Совершенно выбившийся из сил Стрекоза выбрался на поляну, освещённую солнцем, и рухнул в высокую траву, решив передохнуть и собраться с мыслями. Его терзало чувство голода, но усталость оказалась сильнее, он закрыл глаза и моментально забылся в глубоком сне.
2. Монстера. Continuatio 1
Каменная лестница, ведущая в склеп под землёй, была сырой и скользкой, Стрекоза насчитал 57 ступенек, прежде чем очутился перед дверью, обитой тусклым металлом. Отодвинув запор, он потянул её на себя за массивную ручку: тяжёлая дверь медленно открылась. Внутри было темно, прохладно и необыкновенно сухо. Сухость заключалась и в самом воздухе, заполнявшем просторное помещение с высокими сводами. Мгновенно пересохло во рту, и захотелось пить.
В центре склепа на возвышении размещался саркофаг, освещённый таинственным внутренним сиянием. Стрекоза подошёл. Он знал, кто покоится в саркофаге. Это была девушка, в косе которой блестела крупная жемчужина.
− Оми, − позвал Стрекоза, − наконец-то я нашёл тебя. Почему ты не дождалась меня?
Оми открыла глаза, и он заметил, как она бледна. Её тело в простом одеянии конкордийской лучницы казалось прозрачным и лёгким и будто парило над смертным ложем.
− Ты слишком долго шёл ко мне, любимый, − сказала Оми. − Прости, девушки не могут столько ждать. Слишком поздно, чтобы менять что-либо, ты ничего не изменишь вокруг себя, если не изменишься изнутри. Зачем я тебе? Может, ты связывал со мной своё будущее счастье? Если это так, то я не нужна тебе. Отпусти меня и найди счастье в себе самом. Тебе суждено управлять людьми. А они верят только тем, кто умеет быть счастливым.

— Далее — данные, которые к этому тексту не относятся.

Lemma from_thread_state
  (self : Manager) (w : World) (data : SensorData pydict) :
  let r := from_thread self w data in
  message_buffer pydict (manager pydict r) = message_buffer pydict self
  /\ buffer_size pydict (manager pydict r) = buffer_size pydict self
  /\ active (manager pydict r) ⊆ active self
  /\ (is_Some (raised pydict r) ->
      active (manager pydict r) = active self /\ world pydict r = w).
Proof.
  cbn zeta.
  assert (Hdispatch : forall self' target,
    let r := dispatch_from_thread pydict send_text json_dumps dispatched
               self' w data target in
    message_buffer pydict (manager pydict r) = message_buffer pydict self'
    /\ buffer_size pydict (manager pydict r) = buffer_size pydict self'
    /\ active (manager pydict r) ⊆ active self'
    /\ (is_Some (raised pydict r) ->
        active (manager pydict r) = active self' /\ world pydict r = w)).
  { intros self' target. cbn zeta. unfold dispatch_from_thread.
    destruct (json_dumps data) as [message | e];
      [| cbn [manager raised world]; repeat split; set_solver].
    destruct (run_coroutine_threadsafe target) as [[] | e];
      [| cbn [manager raised world]; repeat split; set_solver].
    destruct (future_result dispatched target 1) as [[[] | e] seconds].
    - destruct (broadcast_effect pydict send_text self' w message)
        as (Ha & Hb & Hs & _).
      destruct (Hub.broadcast pydict send_text self' w message) as [s1 w1].
      cbn [fst manager raised world] in *.
      repeat split; [assumption | assumption | set_solver | |];
        destruct H as [x Hx]; discriminate Hx.
    - cbn [manager raised world].
      repeat split; try set_solver; destruct H as [x Hx]; discriminate Hx. }
  unfold send_sensor_data_from_thread.
  destruct (loop pydict self) as [target |]; [apply Hdispatch |].
  destruct policy_get_event_loop as [target | e].
  - apply (Hdispatch (with_loop pydict self target) target).
  - destruct e; cbn [manager raised world]; repeat split; try set_solver;
      destruct H as [x Hx]; discriminate Hx.
Qed.

(** The thread path never writes to the buffer and never registers a
    connection, however the call ends; when it raises it leaves the active
    connections and the world as they were. *)
Theorem from_thread_never_buffers
  (self : Manager) (w : World) (data : SensorData pydict) :
  let r := from_thread self w data in
  message_buffer pydict (manager pydict r) = message_buffer pydict self
  /\ buffer_size pydict (manager pydict r) = buffer_size pydict self
  /\ active (manager pydict r) ⊆ active self
  /\ (is_Some (raised pydict r) ->
      active (manager pydict r) = active self /\ world pydict r = w).
Proof. exact (from_thread_state self w data). Qed.

(** With a stored loop that is not closed and a payload that serializes,
    the call from a thread returns normally after at most one second, and
    logs how the wait for the dispatched broadcast ended. *)
Theorem from_thread_returns
  (self : Manager) (w : World) (data : SensorData pydict)
  (target : EventLoop) :
  loop pydict self = Some target -> target <> ClosedLoop ->
  returns (json_dumps data) = true ->
  let r := from_thread self w data in
  raised pydict r = None
  /\ blocked pydict r <= 1
  /\ In (match fst (future_result dispatched target 1) with
         | Ok _ => InfoSentFromThread
         | Raise e => ErrorSendFromThread e
         end) (log (world pydict r)).
Proof.
  intros Hloop Hopen Hser. cbn zeta.
  unfold send_sensor_data_from_thread. rewrite Hloop.
  destruct (dispatch_from_thread_returns pydict send_text json_dumps dispatched
              self w data target Hser Hopen) as [Hraised Hblocked].
  split; [exact Hraised |]. split; [exact Hblocked |].
  unfold dispatch_from_thread.
  destruct (json_dumps data) as [message | e]; [| discriminate].
  destruct target; try contradiction; cbn [run_coroutine_threadsafe];
      destruct (future_result dispatched _ 1) as [[[] | e] seconds];
      cbn [fst];
      try destruct (Hub.broadcast pydict send_text self w message);
      cbn [world logged log]; apply in_or_app; right; now left.
Qed.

− А как же ты, Оми? Я не искал счастья для себя одного, а стремился к нашему общему счастью.
− Никто не можешь осчастливить другого человека, пока сам несчастен. Запомни, счастье не приходит по чьей-то доброй воле и не зависит от желания друзей или близких. Счастье − твой собственный выбор. Ты можешь обрести его только в самом себе. И лишь потом оно будет нести свет и тепло другим людям. Как солнце объединяет планеты, так и люди начинают вращаться вокруг человека, излучающего энергию счастливой жизни.
Оми приподнялась, обвила лёгкими руками шею Стрекозы и крепко поцеловала его в губы.
3. Монстера. Continuatio 2
Стрекоза очнулся. И долго лежал на траве, глядя в небо и стараясь запомнить слова возлюбленной.
Был ли я когда-нибудь счастлив? − спросил он сам себя. Несомненно, был. Когда-то в детстве мир ограничивался домом и любящими людьми. Живя под опекой родителей, разве можно быть несчастным? Но потом мир расширился. Сначала до пределов столицы, потом – страны, а сейчас и до пределов всей Мадеры. Счастье, если оно измеряется в количественном отношении, уменьшалось по мере того, как расширялся мир вокруг Стрекозы. Чем больше он становился, тем больше приносил потерь: сначала Стрекоза лишился тепла родительского дома, потом лишился любимой девушки, единственной его надежды, и был изгнан из родного города, в течение какого-то времени находил друзей и сподвижников и вновь оставался без них, пока наконец не очутился в полном одиночестве среди страшной монстеры.
Стрекоза задумался над словами Оми, услышанными в склепе крепкого сна. Что-то здесь неверно, что-то не так, абсолютно неправильно. Если мир вокруг тебя постоянно расширяется, он может только увеличивать твои возможности, это верный путь к счастью. «Почему же я оказался на другой дороге – на тропе лишений. В чём была ошибка?» – размышлял он.
– Только в одном, − ответил сам себе Стрекоза. − Я постоянно стремился вернуться к старому крошечному миру, где было так уютно, где я чувствовал себя в безопасности, и поэтому инстинктивно сопротивлялся новому. Вместо того чтобы приобретать это новое, я цеплялся за прошлое, теряя его часть за частью. Таким образом, я выбрал путь потерь, а не путь приобретения.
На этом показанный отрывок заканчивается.